YOUR ASSIGNMENT: After finding the line containing "Lemma allocate_steps u" below, please output that line and each following one through the line containing "pose proof (Hp (remaining_futures", exactly as written.

== DATA UNDER STUDY ==

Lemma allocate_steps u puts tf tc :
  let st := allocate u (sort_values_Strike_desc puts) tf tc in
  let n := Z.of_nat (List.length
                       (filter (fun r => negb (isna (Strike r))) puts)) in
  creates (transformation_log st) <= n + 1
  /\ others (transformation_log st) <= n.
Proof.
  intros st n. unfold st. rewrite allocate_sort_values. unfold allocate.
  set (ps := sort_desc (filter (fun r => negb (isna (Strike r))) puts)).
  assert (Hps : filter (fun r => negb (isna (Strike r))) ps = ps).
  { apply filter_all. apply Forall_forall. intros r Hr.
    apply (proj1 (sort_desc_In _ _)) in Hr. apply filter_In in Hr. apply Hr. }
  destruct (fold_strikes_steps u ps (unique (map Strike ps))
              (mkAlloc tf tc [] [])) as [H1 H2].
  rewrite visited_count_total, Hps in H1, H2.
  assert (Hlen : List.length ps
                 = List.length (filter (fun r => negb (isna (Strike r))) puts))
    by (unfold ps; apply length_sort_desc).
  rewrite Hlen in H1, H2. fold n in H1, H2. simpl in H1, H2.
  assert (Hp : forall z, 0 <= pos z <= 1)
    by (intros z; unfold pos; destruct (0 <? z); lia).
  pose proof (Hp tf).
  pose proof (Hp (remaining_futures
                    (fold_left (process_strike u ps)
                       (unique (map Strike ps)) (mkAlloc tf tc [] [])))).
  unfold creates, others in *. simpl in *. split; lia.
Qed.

===
== DATA UNDER STUDY ==

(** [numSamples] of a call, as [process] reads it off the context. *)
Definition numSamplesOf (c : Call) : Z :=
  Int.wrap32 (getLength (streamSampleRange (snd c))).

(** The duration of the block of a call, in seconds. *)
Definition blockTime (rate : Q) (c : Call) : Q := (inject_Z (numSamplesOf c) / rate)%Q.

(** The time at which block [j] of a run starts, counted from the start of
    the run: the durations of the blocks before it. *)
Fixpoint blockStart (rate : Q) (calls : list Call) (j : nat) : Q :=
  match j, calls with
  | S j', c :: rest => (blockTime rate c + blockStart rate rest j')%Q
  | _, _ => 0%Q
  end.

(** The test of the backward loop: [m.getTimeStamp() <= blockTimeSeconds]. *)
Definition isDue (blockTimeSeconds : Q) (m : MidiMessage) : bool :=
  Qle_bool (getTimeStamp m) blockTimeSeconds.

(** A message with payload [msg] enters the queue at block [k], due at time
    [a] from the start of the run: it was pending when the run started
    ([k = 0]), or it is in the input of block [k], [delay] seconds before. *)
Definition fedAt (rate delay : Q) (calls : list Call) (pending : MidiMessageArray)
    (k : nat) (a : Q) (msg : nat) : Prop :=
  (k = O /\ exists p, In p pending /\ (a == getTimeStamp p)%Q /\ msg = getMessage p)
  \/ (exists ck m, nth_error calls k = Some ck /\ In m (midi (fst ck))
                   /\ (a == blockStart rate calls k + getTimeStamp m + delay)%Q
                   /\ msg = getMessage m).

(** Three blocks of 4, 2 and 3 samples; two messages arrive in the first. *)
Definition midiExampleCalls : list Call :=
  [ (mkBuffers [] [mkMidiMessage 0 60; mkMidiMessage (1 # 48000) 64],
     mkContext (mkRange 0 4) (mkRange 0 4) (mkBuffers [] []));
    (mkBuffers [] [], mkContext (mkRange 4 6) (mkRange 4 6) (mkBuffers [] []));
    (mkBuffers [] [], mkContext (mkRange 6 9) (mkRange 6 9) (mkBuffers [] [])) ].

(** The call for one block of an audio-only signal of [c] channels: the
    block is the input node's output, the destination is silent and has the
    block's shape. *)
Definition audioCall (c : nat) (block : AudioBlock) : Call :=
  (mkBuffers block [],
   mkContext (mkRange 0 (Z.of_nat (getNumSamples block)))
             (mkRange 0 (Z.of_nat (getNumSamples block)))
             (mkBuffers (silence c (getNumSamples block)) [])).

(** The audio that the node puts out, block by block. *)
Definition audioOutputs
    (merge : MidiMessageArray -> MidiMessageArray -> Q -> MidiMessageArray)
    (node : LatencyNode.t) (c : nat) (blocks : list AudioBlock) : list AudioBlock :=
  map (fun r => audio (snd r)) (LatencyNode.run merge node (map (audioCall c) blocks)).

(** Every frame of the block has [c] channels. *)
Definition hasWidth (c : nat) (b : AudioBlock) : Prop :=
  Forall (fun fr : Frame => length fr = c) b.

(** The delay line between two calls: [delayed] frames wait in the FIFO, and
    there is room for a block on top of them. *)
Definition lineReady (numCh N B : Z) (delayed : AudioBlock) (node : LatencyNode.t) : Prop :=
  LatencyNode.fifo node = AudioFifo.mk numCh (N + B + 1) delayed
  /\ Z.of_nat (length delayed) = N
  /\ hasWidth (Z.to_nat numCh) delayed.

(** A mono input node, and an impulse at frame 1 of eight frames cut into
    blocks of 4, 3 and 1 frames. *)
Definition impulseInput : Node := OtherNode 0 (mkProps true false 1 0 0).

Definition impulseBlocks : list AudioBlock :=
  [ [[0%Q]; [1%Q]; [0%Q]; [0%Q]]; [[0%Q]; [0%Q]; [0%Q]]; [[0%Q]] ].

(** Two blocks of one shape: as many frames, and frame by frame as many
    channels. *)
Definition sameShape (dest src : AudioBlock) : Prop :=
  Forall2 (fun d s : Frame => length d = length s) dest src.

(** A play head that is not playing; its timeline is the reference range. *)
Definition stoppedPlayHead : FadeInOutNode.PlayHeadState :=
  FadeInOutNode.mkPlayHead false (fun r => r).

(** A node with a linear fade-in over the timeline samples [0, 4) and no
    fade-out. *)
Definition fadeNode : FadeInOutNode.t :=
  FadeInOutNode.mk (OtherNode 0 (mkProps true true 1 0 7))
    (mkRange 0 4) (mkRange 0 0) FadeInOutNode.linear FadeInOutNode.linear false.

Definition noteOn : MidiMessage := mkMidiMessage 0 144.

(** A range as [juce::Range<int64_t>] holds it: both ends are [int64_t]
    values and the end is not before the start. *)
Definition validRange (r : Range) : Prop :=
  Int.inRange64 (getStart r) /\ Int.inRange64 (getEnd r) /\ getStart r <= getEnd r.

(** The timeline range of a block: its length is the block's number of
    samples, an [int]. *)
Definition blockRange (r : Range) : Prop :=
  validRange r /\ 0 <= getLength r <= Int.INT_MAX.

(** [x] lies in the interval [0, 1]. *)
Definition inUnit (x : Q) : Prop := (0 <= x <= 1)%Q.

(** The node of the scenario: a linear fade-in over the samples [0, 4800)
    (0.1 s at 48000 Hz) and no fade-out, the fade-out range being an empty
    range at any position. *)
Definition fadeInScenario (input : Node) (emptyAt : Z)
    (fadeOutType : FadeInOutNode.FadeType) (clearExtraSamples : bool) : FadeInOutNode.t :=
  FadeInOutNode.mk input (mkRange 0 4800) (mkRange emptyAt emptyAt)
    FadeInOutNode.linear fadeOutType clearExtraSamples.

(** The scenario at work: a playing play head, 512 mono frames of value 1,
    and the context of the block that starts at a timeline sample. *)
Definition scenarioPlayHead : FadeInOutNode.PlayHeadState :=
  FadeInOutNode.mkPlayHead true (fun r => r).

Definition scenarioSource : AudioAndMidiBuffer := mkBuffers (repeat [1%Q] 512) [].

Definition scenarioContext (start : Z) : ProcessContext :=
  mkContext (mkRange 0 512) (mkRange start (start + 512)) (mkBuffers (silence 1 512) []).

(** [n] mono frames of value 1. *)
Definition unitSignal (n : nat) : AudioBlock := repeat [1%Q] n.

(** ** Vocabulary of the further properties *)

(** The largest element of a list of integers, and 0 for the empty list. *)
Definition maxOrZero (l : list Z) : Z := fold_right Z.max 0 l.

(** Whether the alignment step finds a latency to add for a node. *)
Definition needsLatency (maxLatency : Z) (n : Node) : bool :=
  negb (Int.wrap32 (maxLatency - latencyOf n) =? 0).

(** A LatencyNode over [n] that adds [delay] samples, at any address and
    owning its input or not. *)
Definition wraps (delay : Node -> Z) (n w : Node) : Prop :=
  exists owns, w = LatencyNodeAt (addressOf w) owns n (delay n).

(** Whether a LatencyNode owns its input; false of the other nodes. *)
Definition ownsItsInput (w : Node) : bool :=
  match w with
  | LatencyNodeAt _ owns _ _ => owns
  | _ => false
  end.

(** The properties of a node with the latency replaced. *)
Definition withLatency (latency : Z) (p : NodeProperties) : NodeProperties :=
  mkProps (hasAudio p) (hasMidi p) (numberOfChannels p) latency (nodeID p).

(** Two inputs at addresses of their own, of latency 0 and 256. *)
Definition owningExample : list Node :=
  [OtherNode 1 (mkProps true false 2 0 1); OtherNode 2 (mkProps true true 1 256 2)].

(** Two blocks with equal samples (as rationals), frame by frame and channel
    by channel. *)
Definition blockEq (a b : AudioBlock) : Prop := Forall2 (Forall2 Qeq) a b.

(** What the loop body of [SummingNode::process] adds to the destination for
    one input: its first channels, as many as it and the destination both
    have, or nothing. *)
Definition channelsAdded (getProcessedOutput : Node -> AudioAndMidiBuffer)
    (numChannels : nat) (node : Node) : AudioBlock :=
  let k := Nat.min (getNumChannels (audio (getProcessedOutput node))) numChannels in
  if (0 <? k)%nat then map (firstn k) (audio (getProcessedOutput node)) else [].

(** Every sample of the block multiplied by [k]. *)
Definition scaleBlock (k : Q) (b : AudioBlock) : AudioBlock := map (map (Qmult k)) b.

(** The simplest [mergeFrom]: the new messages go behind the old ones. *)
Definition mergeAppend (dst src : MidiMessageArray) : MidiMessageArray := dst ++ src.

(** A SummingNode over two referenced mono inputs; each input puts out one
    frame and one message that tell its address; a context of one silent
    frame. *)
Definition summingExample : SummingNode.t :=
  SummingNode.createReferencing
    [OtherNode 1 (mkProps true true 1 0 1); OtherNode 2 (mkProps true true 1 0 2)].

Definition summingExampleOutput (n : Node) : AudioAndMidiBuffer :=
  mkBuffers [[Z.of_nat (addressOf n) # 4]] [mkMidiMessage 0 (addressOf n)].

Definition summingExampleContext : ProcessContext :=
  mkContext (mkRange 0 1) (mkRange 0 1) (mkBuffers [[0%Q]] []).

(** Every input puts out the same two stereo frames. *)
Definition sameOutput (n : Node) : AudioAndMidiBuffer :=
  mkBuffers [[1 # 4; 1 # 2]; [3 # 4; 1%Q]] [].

===

SOLUTION FOR THIS PROBLEM:
Lemma allocate_steps u puts tf tc :
  let st := allocate u (sort_values_Strike_desc puts) tf tc in
  let n := Z.of_nat (List.length
                       (filter (fun r => negb (isna (Strike r))) puts)) in
  creates (transformation_log st) <= n + 1
  /\ others (transformation_log st) <= n.
Proof.
  intros st n. unfold st. rewrite allocate_sort_values. unfold allocate.
  set (ps := sort_desc (filter (fun r => negb (isna (Strike r))) puts)).
  assert (Hps : filter (fun r => negb (isna (Strike r))) ps = ps).
  { apply filter_all. apply Forall_forall. intros r Hr.
    apply (proj1 (sort_desc_In _ _)) in Hr. apply filter_In in Hr. apply Hr. }
  destruct (fold_strikes_steps u ps (unique (map Strike ps))
              (mkAlloc tf tc [] [])) as [H1 H2].
  rewrite visited_count_total, Hps in H1, H2.
  assert (Hlen : List.length ps
                 = List.length (filter (fun r => negb (isna (Strike r))) puts))
    by (unfold ps; apply length_sort_desc).
  rewrite Hlen in H1, H2. fold n in H1, H2. simpl in H1, H2.
  assert (Hp : forall z, 0 <= pos z <= 1)
    by (intros z; unfold pos; destruct (0 <? z); lia).
  pose proof (Hp tf).
  pose proof (Hp (remaining_futures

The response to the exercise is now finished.